### EXERCISE AIM
Please repeat the data shown below, word for word.

### THE DATA
(** A consistent comparator orders its arguments as a total preorder. *)
Record consistent {A} (comparefn : A -> A -> number) : Prop := {
  consistent_refl : forall x, SortCompare comparefn x x = 0;
  consistent_flip :
    forall x y, 0 < SortCompare comparefn x y <-> SortCompare comparefn y x < 0;
  consistent_trans :
    forall x y z, before comparefn x y -> before comparefn y z ->
                  before comparefn x z
}.

(** What the language asks of the result [l'] of sorting [l]: the same
    elements, in order, with tied elements in their original order. *)
Definition stableSortOf {A} (comparefn : A -> A -> number) (l l' : list A)
  : Prop :=
  Permutation l' l
  /\ Sorted (before comparefn) l'
  /\ forall x, List.filter (tied comparefn x) l'
               = List.filter (tied comparefn x) l.

Fixpoint insert {A} (comparefn : A -> A -> number) (x : A) (l : list A)
  : list A :=
  match l with
  | [] => [x]
  | y :: l' =>
      if 0 <? SortCompare comparefn x y
      then y :: insert comparefn x l'
      else x :: l
  end.

Fixpoint sort {A} (comparefn : A -> A -> number) (l : list A) : list A :=
  match l with
  | [] => []
  | x :: l' => insert comparefn x (sort comparefn l')
  end.

(** *** Arrays as objects

    An array is an object on the heap, named by a reference.  [filter]
    allocates a new array and leaves its receiver alone; [sort] rewrites
    its receiver in place and returns the same reference. *)

Definition ref : Type := positive.

Definition alloc {A} (h : gmap ref (list A)) (l : list A)
  : gmap ref (list A) * ref :=
  let r := fresh (dom h) in (<[r := l]> h, r).

Definition Array_filter {A} (p : A -> bool) (r : ref) (h : gmap ref (list A))
  : option (gmap ref (list A) * ref) :=
  match h !! r with
  | Some l => Some (alloc h (List.filter p l))
  | None => None
  end.

Definition Array_sort {A} (comparefn : A -> A -> number) (r : ref)
  (h : gmap ref (list A)) : option (gmap ref (list A) * ref) :=
  match h !! r with
  | Some l => Some (<[r := sort comparefn l]> h, r)
  | None => None
  end.

End JS.


(** ** The component *)

Record Movie : Type := {
  Title : string;
  Year : string;
  Runtime : string;
  Poster : option string
}.

(** [sortBy] is declared as the union 'Title' | 'Year' | 'Runtime'; at run
    time it is a string, and [handleFilterChange] stores whatever string it
    is given (the cast [value as any]). *)
Record FilterOptions : Type := {
  searchTerm : string;
  sortBy : string
}.

(** The four [useState] cells. *)
Record State : Type := {
  movies : list Movie;
  isLoading : bool;
  error : option string;
  filters : FilterOptions
}.

Definition initialState : State :=
  {| movies := [];
     isLoading := true;
     error := None;
     filters := {| searchTerm := ""; sortBy := "Title" |} |}.

(** *** handleFilterChange *)

Inductive FilterKey : Type :=
| key_searchTerm
| key_sortBy.

(** [{ ...prev, [key]: value }] *)
Definition updateFilters (key : FilterKey) (value : string)
  (prev : FilterOptions) : FilterOptions :=
  match key with
  | key_searchTerm => {| searchTerm := value; sortBy := sortBy prev |}
  | key_sortBy => {| searchTerm := searchTerm prev; sortBy := value |}
  end.

Definition setFilters (f : FilterOptions -> FilterOptions) (s : State)
  : State :=
  {| movies := movies s; isLoading := isLoading s; error := error s;
     filters := f (filters s) |}.

Definition handleFilterChange (key : FilterKey) (value : string) (s : State)
  : State :=
  setFilters (updateFilters key value) s.

(** *** getRuntime *)

Definition getRuntime (runtime : string) : string :=
  let minutes := JS.parseInt runtime in
  let hours := JS.floor_div minutes 60 in
  let remainingMinutes := JS.rem minutes 60 in
  if JS.gt hours 0
  then (JS.toString hours ++ "h " ++ JS.toString remainingMinutes ++ "m")%string
  else (JS.toString remainingMinutes ++ "m")%string.

(** *** filteredMovies *)

Section Derivation.

(** [String.prototype.localeCompare] with the host's default locale: the
    collation is the host's, so it is a parameter here. *)
Variable localeCompare : string -> string -> Z.

Definition matchesSearch (f : FilterOptions) (movie : Movie) : bool :=
  JS.includes (JS.toLowerCase (Title movie)) (JS.toLowerCase (searchTerm f)).

Definition compareFn (f : FilterOptions) (a b : Movie) : JS.number :=
  if (sortBy f =? "Year")%string then
    JS.sub (JS.parseInt (Year b)) (JS.parseInt (Year a))
  else if (sortBy f =? "Runtime")%string then
    let runtimeA := JS.parseInt (Runtime a) in
    let runtimeB := JS.parseInt (Runtime b) in
    JS.sub runtimeB runtimeA
  else JS.Num (localeCompare (Title a) (Title b)).

(** The view list as a value. *)
Definition filteredMovies (l : list Movie) (f : FilterOptions) : list Movie :=
  JS.sort (compareFn f) (List.filter (matchesSearch f) l).

(** The same expression over the heap: [moviesRef] names the raw array;
    the result is the reference of the view list and the heap after the
    call. *)
Definition filteredMovies_heap (moviesRef : JS.ref) (f : FilterOptions)
  (h : gmap JS.ref (list Movie)) : option (gmap JS.ref (list Movie) * JS.ref) :=
  match JS.Array_filter (matchesSearch f) moviesRef h with
  | Some (h1, r1) => JS.Array_sort (compareFn f) r1 h1
  | None => None
  end.

End Derivation.

(** Comparison by code units, one admissible collation. *)
Definition codeUnitCompare (a b : string) : Z :=
  match String.compare a b with
  | Lt => -1
  | Eq => 0
  | Gt => 1
  end.

(** *** The fetch effect

    [fetchMovies] is an async function with try / catch / finally that
    writes state cells.  A computation takes the cells, and yields how it
    completed, the cells afterwards, and the cells as they stood after each
    write, in order. *)

(** What a [catch] clause can receive: an instance of [Error] with its
    message, or any other value. *)
Inductive Thrown : Type :=
| ErrorObject (message : string)
| OtherValue.

Inductive Completion (A : Type) : Type :=
| Normal (a : A)
| Abrupt (v : Thrown).
Arguments Normal {A} a.
Arguments Abrupt {A} v.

### REPLY TO THE TASK
(** A consistent comparator orders its arguments as a total preorder. *)
Record consistent {A} (comparefn : A -> A -> number) : Prop := {
  consistent_refl : forall x, SortCompare comparefn x x = 0;
  consistent_flip :
    forall x y, 0 < SortCompare comparefn x y <-> SortCompare comparefn y x < 0;
  consistent_trans :
    forall x y z, before comparefn x y -> before comparefn y z ->
                  before comparefn x z
}.

(** What the language asks of the result [l'] of sorting [l]: the same
    elements, in order, with tied elements in their original order. *)
Definition stableSortOf {A} (comparefn : A -> A -> number) (l l' : list A)
  : Prop :=
  Permutation l' l
  /\ Sorted (before comparefn) l'
  /\ forall x, List.filter (tied comparefn x) l'
               = List.filter (tied comparefn x) l.

Fixpoint insert {A} (comparefn : A -> A -> number) (x : A) (l : list A)
  : list A :=
  match l with
  | [] => [x]
  | y :: l' =>
      if 0 <? SortCompare comparefn x y
      then y :: insert comparefn x l'
      else x :: l
  end.

Fixpoint sort {A} (comparefn : A -> A -> number) (l : list A) : list A :=
  match l with
  | [] => []
  | x :: l' => insert comparefn x (sort comparefn l')
  end.

(** *** Arrays as objects

    An array is an object on the heap, named by a reference.  [filter]
    allocates a new array and leaves its receiver alone; [sort] rewrites
    its receiver in place and returns the same reference. *)

Definition ref : Type := positive.

Definition alloc {A} (h : gmap ref (list A)) (l : list A)
  : gmap ref (list A) * ref :=
  let r := fresh (dom h) in (<[r := l]> h, r).

Definition Array_filter {A} (p : A -> bool) (r : ref) (h : gmap ref (list A))
  : option (gmap ref (list A) * ref) :=
  match h !! r with
  | Some l => Some (alloc h (List.filter p l))
  | None => None
  end.

Definition Array_sort {A} (comparefn : A -> A -> number) (r : ref)
  (h : gmap ref (list A)) : option (gmap ref (list A) * ref) :=
  match h !! r with
  | Some l => Some (<[r := sort comparefn l]> h, r)
  | None => None
  end.

End JS.


(** ** The component *)

Record Movie : Type := {
  Title : string;
  Year : string;
  Runtime : string;
  Poster : option string
}.

(** [sortBy] is declared as the union 'Title' | 'Year' | 'Runtime'; at run
    time it is a string, and [handleFilterChange] stores whatever string it
    is given (the cast [value as any]). *)
Record FilterOptions : Type := {
  searchTerm : string;
  sortBy : string
}.

(** The four [useState] cells. *)
Record State : Type := {
  movies : list Movie;
  isLoading : bool;
  error : option string;
  filters : FilterOptions
}.

Definition initialState : State :=
  {| movies := [];
     isLoading := true;
     error := None;
     filters := {| searchTerm := ""; sortBy := "Title" |} |}.

(** *** handleFilterChange *)

Inductive FilterKey : Type :=
| key_searchTerm
| key_sortBy.

(** [{ ...prev, [key]: value }] *)
Definition updateFilters (key : FilterKey) (value : string)
  (prev : FilterOptions) : FilterOptions :=
  match key with
  | key_searchTerm => {| searchTerm := value; sortBy := sortBy prev |}
  | key_sortBy => {| searchTerm := searchTerm prev; sortBy := value |}
  end.

Definition setFilters (f : FilterOptions -> FilterOptions) (s : State)
  : State :=
  {| movies := movies s; isLoading := isLoading s; error := error s;
     filters := f (filters s) |}.

Definition handleFilterChange (key : FilterKey) (value : string) (s : State)
  : State :=
  setFilters (updateFilters key value) s.

(** *** getRuntime *)

Definition getRuntime (runtime : string) : string :=
  let minutes := JS.parseInt runtime in
  let hours := JS.floor_div minutes 60 in
  let remainingMinutes := JS.rem minutes 60 in
  if JS.gt hours 0
  then (JS.toString hours ++ "h " ++ JS.toString remainingMinutes ++ "m")%string
  else (JS.toString remainingMinutes ++ "m")%string.

(** *** filteredMovies *)

Section Derivation.

(** [String.prototype.localeCompare] with the host's default locale: the
    collation is the host's, so it is a parameter here. *)
Variable localeCompare : string -> string -> Z.

Definition matchesSearch (f : FilterOptions) (movie : Movie) : bool :=
  JS.includes (JS.toLowerCase (Title movie)) (JS.toLowerCase (searchTerm f)).

Definition compareFn (f : FilterOptions) (a b : Movie) : JS.number :=
  if (sortBy f =? "Year")%string then
    JS.sub (JS.parseInt (Year b)) (JS.parseInt (Year a))
  else if (sortBy f =? "Runtime")%string then
    let runtimeA := JS.parseInt (Runtime a) in
    let runtimeB := JS.parseInt (Runtime b) in
    JS.sub runtimeB runtimeA
  else JS.Num (localeCompare (Title a) (Title b)).

(** The view list as a value. *)
Definition filteredMovies (l : list Movie) (f : FilterOptions) : list Movie :=
  JS.sort (compareFn f) (List.filter (matchesSearch f) l).

(** The same expression over the heap: [moviesRef] names the raw array;
    the result is the reference of the view list and the heap after the
    call. *)
Definition filteredMovies_heap (moviesRef : JS.ref) (f : FilterOptions)
  (h : gmap JS.ref (list Movie)) : option (gmap JS.ref (list Movie) * JS.ref) :=
  match JS.Array_filter (matchesSearch f) moviesRef h with
  | Some (h1, r1) => JS.Array_sort (compareFn f) r1 h1
  | None => None
  end.

End Derivation.

(** Comparison by code units, one admissible collation. *)
Definition codeUnitCompare (a b : string) : Z :=
  match String.compare a b with
  | Lt => -1
  | Eq => 0
  | Gt => 1
  end.

(** *** The fetch effect

    [fetchMovies] is an async function with try / catch / finally that
    writes state cells.  A computation takes the cells, and yields how it
    completed, the cells afterwards, and the cells as they stood after each
    write, in order. *)

(** What a [catch] clause can receive: an instance of [Error] with its
    message, or any other value. *)
Inductive Thrown : Type :=
| ErrorObject (message : string)
| OtherValue.

Inductive Completion (A : Type) : Type :=
| Normal (a : A)
| Abrupt (v : Thrown).
Arguments Normal {A} a.
Arguments Abrupt {A} v.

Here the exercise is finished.